# TASK INPUT
(** X11. [handleSubmit] sends a request only for a loaded user and a
    change-set with at least one key, and never one whose password and
    confirmation differ or are empty; it then marks the component as
    submitting and leaves the form alone.  When it returns instead, no
    request has been sent and neither the cache, nor the navigation, nor
    the submitting flag has changed; without a loaded user it returns with
    the general message that the account has not loaded. *)
Theorem request_sent_only_with_changes w :
  (∀ p w', handleSubmit trim toLowerCase w = Awaiting p w' →
     is_Some (currentUser (ctrl w)) ∧
     0 < keys_length p ∧
     payload_password p = payload_password_confirmation p ∧
     (∀ x, payload_password p = Some x → x ≠ "") ∧
     isSubmitting (ctrl w') = true ∧
     formState (ctrl w') = formState (ctrl w) ∧
     requests w' = (requests w ++ [UpdateCurrentUser p])%list ∧
     cache w' = cache w ∧ navigated w' = navigated w) ∧
  (∀ w', handleSubmit trim toLowerCase w = Returned w' →
     requests w' = requests w ∧ cache w' = cache w ∧ navigated w' = navigated w ∧
     isSubmitting (ctrl w') = isSubmitting (ctrl w)) ∧
  (currentUser (ctrl w) = None →
     ∃ w', handleSubmit trim toLowerCase w = Returned w' ∧
           fieldErrors (ctrl w')
           = {["general" := "Unable to update profile until your account loads."]} ∧
           successMessage (ctrl w') = "").
Proof.
  split; [|split].
  - intros p w'. unfold handleSubmit. simpl.
    destruct (currentUser (ctrl w)) as [cu|] eqn:Hcu; [|done].
    destruct (hasPasswordChanges (formState (ctrl w))) eqn:Hpw; simpl.
    + case_bool_decide as Hne; [done|].
      case_bool_decide as Hk; [done|]. intros HA. inversion HA; subst. clear HA.
      unfold build_payload at 2 3 4. simpl. rewrite Hpw.
      split; [by eexists|]. split; [lia|]. split; [by rewrite Hne|]. split; [|done].
      intros x Hx. inversion Hx; subst.
      apply SettingsProofs.hasPasswordChanges_true in Hpw as [?|?]; [done|congruence].
    + case_bool_decide as Hk; [done|]. intros HA. inversion HA; subst. clear HA.
      unfold build_payload at 2 3 4. simpl. rewrite Hpw.
      split; [by eexists|]. split; [lia|]. done.
  - intros w'. unfold handleSubmit. simpl.
    destruct (currentUser (ctrl w)) as [cu|]; [|intros HR; by inversion HR].
    destruct (_ && _); [intros HR; by inversion HR|].
    case_bool_decide as Hk; [|done]. intros HR. by inversion HR.
  - intros Hcu. unfold handleSubmit. simpl. rewrite Hcu.
    eexists. split; [reflexivity|]. done.
Qed.

Lemma handleSubmit_unchanged w cu :
  currentUser (ctrl w) = Some cu →
  trim (username (formState (ctrl w))) = Types.username cu →
  toLowerCase (trim (email (formState (ctrl w)))) = toLowerCase (Types.email cu) →
  trim (avatar (formState (ctrl w))) = nullish (Types.avatar cu) "" →
  password (formState (ctrl w)) = "" →
  passwordConfirmation (formState (ctrl w)) = "" →
  handleSubmit trim toLowerCase w
  = Returned (with_ctrl
      (setSuccessMessage "Nothing to update — your settings are already current."
         (setSuccessMessage "" (setFieldErrors ∅ (ctrl w)))) w).
Proof.
  intros Hcu Hu He Ha Hp Hc.
  unfold handleSubmit. simpl. rewrite Hcu.
  unfold build_payload, hasProfileChanges, trimmedAvatar, hasPasswordChanges. simpl.
  rewrite Hcu, SettingsProofs.or_else_empty, Hu, He, Ha, Hp, Hc. simpl.
  rewrite (bool_decide_false (Types.username cu ≠ Types.username cu)),
          (bool_decide_false (toLowerCase (Types.email cu) ≠ toLowerCase (Types.email cu))),
          (bool_decide_false (nullish (Types.avatar cu) "" ≠ nullish (Types.avatar cu) ""))
    by (intros HH; apply HH; reflexivity).
  reflexivity.
Qed.
(** * Primary battery runtime estimator: a shallow embedding

    The two programs of the repository, [battery_runtime_app.py] (lithium
    metal and alkaline chemistries, with a discharge mode) and
    [lithium_battery_runtime_app.py] (lithium metal only), each define a class
    [Battery].  Both are embedded here, in the modules [Generalized] and
    [Lithium], over one model of the Python values they compute with.

    Numbers are kept as the interpreter has them: an [int] is an unbounded
    integer, a [float] is an IEEE 754 binary64 number (Rocq's primitive
    [float], so every literal and operation rounds as CPython's does), and a
    cell read from a pandas data frame is a [numpy.float64], whose arithmetic
    differs from that of [float] in one respect the programs depend on: a
    division by zero gives an infinity or a NaN where [float] raises
    [ZeroDivisionError]. *)

From Stdlib Require Import ZArith List String Bool Lia.
From Stdlib Require Import Floats.
From Stdlib Require Import Reals Lra.
Import ListNotations.

Set Warnings "-inexact-float".
Local Open Scope string_scope.
Local Open Scope Z_scope.

(** ** Python values, exceptions and results *)

(** The values the two programs store and compute with.  [bool] is a subclass
    of [int] in Python ([True] is the integer 1 for [isinstance] and for
    arithmetic), so a boolean argument is the [VInt] it equals. *)
Inductive value : Type :=
| VNone
| VInt (n : Z)
| VFloat (x : float)
| VNp (x : float)
| VStr (s : string).
(** The mirror image for a SELL whose stop-loss is at least 1.4% above the
    price. *)
Lemma recomputed_sell (current_price stop_loss : Q) :
  0 < current_price -> 1.014 * current_price <= stop_loss ->
  let risk := rounded_risk fl current_price stop_loss in
  let take_profit := fl (current_price - fl (risk * 1.5)) in
  0 < risk /\
  (1 - 52 * unit_roundoff) * (1.5 * (stop_loss - current_price))
  <= current_price - take_profit /\
  current_price - take_profit
  <= (1 + 52 * unit_roundoff) * (1.5 * (stop_loss - current_price)).
Proof.
  intros Hp Hsl risk take_profit. subst risk take_profit.
  unfold rounded_risk. rewrite unit_roundoff_value.
  destruct (fl_distance stop_loss current_price) as (_ & _ & R1 & R2); [lra|].
  set (r := Qabs (fl (current_price - stop_loss))) in *.
  destruct (fl_pos (r * 1.5)) as [A1 A2]; [lra|].
  set (a := fl (r * 1.5)) in *.
  destruct (Qlt_le_dec (current_price - a) 0) as [Hneg|Hpos].
  - destruct (fl_neg (current_price - a)) as [T1 T2]; [lra|].
    repeat split; lra.
  - destruct (fl_pos (current_price - a) Hpos) as [T1 T2].
    repeat split; lra.
Qed.

(** The later stages keep the signal. *)
Lemma rounded_integration_keeps (forecast : option (Q * Q)) (d : decision)
    (support_zone resistance_zone : Q * Q) (current_price : Q) :
  signal_type (rounded_forecast_integration fl forecast d support_zone
                 resistance_zone current_price) = signal_type d.
Proof.
  unfold rounded_forecast_integration.
  destruct (negb _); [|done].
  destruct forecast as [[forecast_tp forecast_sl]|]; [|done].
  by destruct (String.eqb _ _).
Qed.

# TASK DETAILS
Among the records above, how many lines carry the string "programs"? Reply with the number alone.

# EXERCISE RESPONSE
3